▶ [STUDY MATERIAL]:
BEGIN

(** What the file system reads from it. *)
Lemma image_reads : exists img, buildRomfsIntoFile entries no_buf = Some {| buf := img; offset := zlen img |} /\
  24 <= zlen img <= 2 * total entries + 600 + 4 * count /\
  forall pad, romfs_list (img ++ pad) = (fun e => drop 1 (name e)) <$> entries /\
    (forall nm, romfs_lookup (img ++ pad) nm = data <$> List.find (fun e => bool_decide (drop 1 (name e) = nm)) (reverse entries)).
Proof using sizes_in_order count_is count_small named_entries small.
  destruct image_parts as (contexts & finish & B & dht & dt & heads & z & Hb & Hp & Hf & Hz & Hdir & Hdht & Hdt & Hheads & (rest & HB) & HF).
  set (items := items_of count entries contexts []) in *. set (img := B ++ _) in *. exists img. split; [done|].
  assert (zlen dt = 24) as Hdtl by (rewrite Hdt; unfold dir_entry; zl; rewrite !zlen_le_bytes; done).
  pose proof (table_size_bounds entries named_entries ltac:(lia)) as Hts. destruct Hheads as [Hhl Hheads].
  split; [unfold img, table_bytes; zl; rewrite zlen_numbers, zlen_zeros by lia; unfold items; erewrite zlen_items by (done || exact Hp || lia); pose proof (zlen_nonneg B); lia|]. intros pad.
  set (all := img ++ pad). pose proof (total_nonneg entries).
  assert (Forall item_ok items) as Hok by (eapply items_ok; [done|exact Hp|lia|lia|lia|lia|constructor]).
  assert (forall i, 0 <= i < 10 -> get 8 (8 * i) all = nth (Z.to_nat i)
    [80; zlen B + z; 12; zlen B + z + 12; 24; zlen B + z + 36; 4 * count; zlen B + z + 36 + 4 * count; table_size entries; ROMFS_FILEPARTITION_OFS] 0) as Hg.
  { intros i Hi. unfold all, img. rewrite HB at 1. unfold header. rewrite <- !app_assoc. apply (get_number 8); [done|].
    repeat constructor; unfold ROMFS_FILEPARTITION_OFS; pose proof (zlen_nonneg B); lia. }
  assert (get 8 24 all = zlen B + z + 12) as G3 by (apply (Hg 3); lia). assert (get 8 40 all = zlen B + z + 36) as G5 by (apply (Hg 5); lia).
  assert (get 8 48 all = 4 * count) as G6 by (apply (Hg 6); lia). assert (get 8 56 all = zlen B + z + 36 + 4 * count) as G7 by (apply (Hg 7); lia).
  assert (get 8 72 all = ROMFS_FILEPARTITION_OFS) as G9 by (apply (Hg 9); lia). clear Hg.
  assert (holds all items) as Hholds.
  { apply (holds_items all items (B ++ zeros z ++ dht ++ dt ++ table_bytes heads) pad); [unfold all, img; by rewrite <- !app_assoc| |done|].
    - rewrite G7. unfold table_bytes. zl. rewrite zlen_numbers, zlen_zeros by lia. lia.
    - eapply items_placed; [done|exact Hp|lia]. }
  assert (length entries = length items) as Hlen by by eapply Forall2_length.
  assert (length items < length all)%nat as Hfuel.
  { pose proof (length_items items Hok). unfold all, img. rewrite !length_app. unfold zlen in *. lia. }
  split.
  - unfold romfs_list. rewrite G3. assert (get 4 (zlen B + z + 12 + 12) all = first_offset contexts) as ->.
    + replace (zlen B + z + 12 + 12) with (zlen (B ++ zeros z ++ dht) + 12) by (zl; rewrite zlen_zeros by lia; lia).
      replace all with ((B ++ zeros z ++ dht) ++ dt ++ table_bytes heads ++ (items ≫= item_bytes) ++ pad) by (unfold all, img; by rewrite <- !app_assoc).
      rewrite get_skip by lia. rewrite Hdt. unfold dir_entry. rewrite <- !app_assoc. rewrite !get_next by done. apply (get_le 4).
      unfold items in Hok. destruct contexts as [|c contexts]; [done|]. destruct entries; [done|]. destruct Hp as (E0 & _). cbn [first_offset]. rewrite E0. lia.
    + eapply siblings_listed; [exact Hp|exact Hholds|lia].
  - intros nm. unfold romfs_lookup. rewrite G5, G6. replace (4 * count / 4) with count by (rewrite Z.mul_comm, Z.div_mul; lia).
    change (path_hash nm mod count) with (bucket count nm). pose proof (bucket_range count ltac:(lia) nm) as Hbr.
    assert (get 4 (zlen B + z + 36 + 4 * bucket count nm) all = head_of count (bucket count nm) (reverse items)) as ->.
    + replace (zlen B + z + 36 + 4 * bucket count nm) with (zlen (B ++ zeros z ++ dht ++ dt) + 4 * bucket count nm) by (zl; rewrite zlen_zeros by lia; lia).
      replace all with ((B ++ zeros z ++ dht ++ dt) ++ table_bytes heads ++ (items ≫= item_bytes) ++ pad) by (unfold all, img; by rewrite <- !app_assoc).
      rewrite get_skip by lia. unfold table_bytes. rewrite (get_number 4); [by apply Hheads|lia|].
      apply Forall_lookup_2. intros i v Hv. pose proof (lookup_lt_Some _ _ _ Hv). unfold zlen in Hhl.
      assert (v = head_of count (Z.of_nat i) (reverse items)) as ->.
      { rewrite <- (Hheads (Z.of_nat i)) by lia. by rewrite Nat2Z.id, nth_lookup, Hv. }
      apply head_of_range, Forall_reverse. eapply list.Forall_impl; [exact Hok|]. intros x Hx. apply Hx.
    + rewrite (find_chain count all (reverse items)).
      * unfold payload. rewrite G9. apply find_data, Forall2_reverse. eapply Forall2_impl; [|exact HF]. cbn beta. intros e it [Hn Hd]. split; [done|].
        unfold all, img. rewrite <- app_assoc. apply Hd.
      * by apply Forall_reverse.
      * pose proof (items_linked count entries contexts [] I) as Hl. by rewrite app_nil_r in Hl.
      * by rewrite length_reverse.
Qed.
End image.

(** ** Properties *)

Definition rooted (e : FileEntry) : Prop := exists nm, name e = ch "/" :: nm.
Lemma rooted_named l : Forall rooted l -> Forall named l.
Proof. intros Hl. eapply list.Forall_impl; [exact Hl|]. intros e [nm E]. by exists (ch "/"), nm. Qed.

(** The image of at most two files, and its padding. *)
Lemma romfs_built entries : (length entries <= 2)%nat -> Forall rooted entries -> total entries < 2 ^ 30 ->
  exists img gap, buildRomfs entries = Some (img ++ zeros gap, zlen img) /\ 0 < gap <= IVFC_HASH_BLOCK_SIZE /\
    (zlen img + gap) mod IVFC_HASH_BLOCK_SIZE = 0 /\ 0 < zlen img <= 2 * total entries + 612 /\
    forall pad, romfs_list (img ++ pad) = (fun e => drop 1 (name e)) <$> entries /\
      (forall nm, romfs_lookup (img ++ pad) nm = data <$> List.find (fun e => bool_decide (drop 1 (name e) = nm)) (reverse entries)).
Proof.
  intros Hlen Hroot Hsmall.
  assert (files (romfsVisitDir entries) = (fun e => zlen (data e)) <$> entries) as Hfiles by by destruct entries as [|? [|? [|? ?]]]; cbn in Hlen; try lia.
  assert (romfsGetHashTableCount (num_files (romfsVisitDir entries)) = Some 3) as Hcount by by destruct entries as [|? [|? [|? ?]]]; cbn in Hlen; try lia.
  destruct (image_reads entries 3 Hfiles Hcount ltac:(lia) (rooted_named _ Hroot) Hsmall) as (img & Hb & Hl & Hr).
  unfold buildRomfs. rewrite Hb. cbn [mbind option_bind buf seek tell offset]. unfold write_padding, padding_size.
  pose proof (Z.mod_pos_bound (zlen img) IVFC_HASH_BLOCK_SIZE ltac:(done)) as Hm. set (gap := IVFC_HASH_BLOCK_SIZE - zlen img mod IVFC_HASH_BLOCK_SIZE) in *.
  rewrite (proj2 (Z.eqb_neq gap 0)) by lia. cbn [negb snd]. rewrite write_append by done. cbn [buf].
  exists img, gap. split; [done|]. split; [lia|]. split.
  - replace (zlen img + gap) with ((zlen img / IVFC_HASH_BLOCK_SIZE + 1) * IVFC_HASH_BLOCK_SIZE); [apply Z.mod_mul; done|].
    pose proof (Z.div_mod (zlen img) IVFC_HASH_BLOCK_SIZE ltac:(done)). lia.
  - split; [lia|exact Hr].
Qed.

END

▶ [WORK INSTRUCTIONS]: From the entries above, return exactly the line containing "12) by (zl; rewrite zlen_zeros by lia; lia).", the line containing "all (reverse items)).", and all lines between, and nothing else.

▶ [SOLUTION]:
    + replace (zlen B + z + 12 + 12) with (zlen (B ++ zeros z ++ dht) + 12) by (zl; rewrite zlen_zeros by lia; lia).
      replace all with ((B ++ zeros z ++ dht) ++ dt ++ table_bytes heads ++ (items ≫= item_bytes) ++ pad) by (unfold all, img; by rewrite <- !app_assoc).
      rewrite get_skip by lia. rewrite Hdt. unfold dir_entry. rewrite <- !app_assoc. rewrite !get_next by done. apply (get_le 4).
      unfold items in Hok. destruct contexts as [|c contexts]; [done|]. destruct entries; [done|]. destruct Hp as (E0 & _). cbn [first_offset]. rewrite E0. lia.
    + eapply siblings_listed; [exact Hp|exact Hholds|lia].
  - intros nm. unfold romfs_lookup. rewrite G5, G6. replace (4 * count / 4) with count by (rewrite Z.mul_comm, Z.div_mul; lia).
    change (path_hash nm mod count) with (bucket count nm). pose proof (bucket_range count ltac:(lia) nm) as Hbr.
    assert (get 4 (zlen B + z + 36 + 4 * bucket count nm) all = head_of count (bucket count nm) (reverse items)) as ->.
    + replace (zlen B + z + 36 + 4 * bucket count nm) with (zlen (B ++ zeros z ++ dht ++ dt) + 4 * bucket count nm) by (zl; rewrite zlen_zeros by lia; lia).
      replace all with ((B ++ zeros z ++ dht ++ dt) ++ table_bytes heads ++ (items ≫= item_bytes) ++ pad) by (unfold all, img; by rewrite <- !app_assoc).
      rewrite get_skip by lia. unfold table_bytes. rewrite (get_number 4); [by apply Hheads|lia|].
      apply Forall_lookup_2. intros i v Hv. pose proof (lookup_lt_Some _ _ _ Hv). unfold zlen in Hhl.
      assert (v = head_of count (Z.of_nat i) (reverse items)) as ->.
      { rewrite <- (Hheads (Z.of_nat i)) by lia. by rewrite Nat2Z.id, nth_lookup, Hv. }
      apply head_of_range, Forall_reverse. eapply list.Forall_impl; [exact Hok|]. intros x Hx. apply Hx.
    + rewrite (find_chain count all (reverse items)).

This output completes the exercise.